(PROBLEM TO WORK ON) From the data below, copy out every line in which the word "IteratorSpec" occurs.

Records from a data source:
(** ** Properties *)

(** C5. Over an iterator through internal entries in order, a database iterator
    at a snapshot runs through the user keys whose newest entry up to the
    snapshot is a value, each once and in order, with that value: forwards,
    backwards, with the direction changing anywhere, and after every seek; it
    reports no error, and every operation returns. *)
Theorem DBIter_refines (S : Type) (I : Iterator S) (U : Comparator) (ok iok : bytes -> Prop)
    (iat : S -> option nat -> Prop) (es : list Entry) (it : S) (snap seed : Z) (fuel : nat) :
  ComparatorSpec U ok -> IteratorSpec I iok (@cmp_lt (InternalKeyComparator U)) (map e_entry es) iat ->
  iat it None -> Forall (entry_ok (ok := ok)) es -> seq_ok snap -> (length es < fuel)%nat ->
  StronglySorted (fun a b => @cmp_lt (InternalKeyComparator U) (e_ikey a) (e_ikey b)) es ->
  exists view at_,
    StronglySorted (fun a b : bytes * bytes => @cmp_lt U a.1 b.1) view /\
    (forall u v, (u, v) ∈ view <-> mem_get u snap es = MemValue v) /\
    at_ (NewDBIterator it seed) None /\
    IteratorSpec (DB_iterator U snap fuel)
      (fun t => ok t /\ iok (ikey t (PackSequenceAndType snap kValueTypeForSeek))) (@cmp_lt U) view at_.
Proof.
  intros HU HI Hit Hes Hsnap Hfuel Hsorted. exists (user_view snap es), (db_at (iat := iat) snap es). split_and!.
  - by eapply view_sorted.
  - intros u v. by eapply view_newest.
  - split_and!; [done|done|]. simpl. eauto.
  - by apply DBIter_ok.
Qed.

(TASK SOLUTION)
  ComparatorSpec U ok -> IteratorSpec I iok (@cmp_lt (InternalKeyComparator U)) (map e_entry es) iat ->
    IteratorSpec (DB_iterator U snap fuel)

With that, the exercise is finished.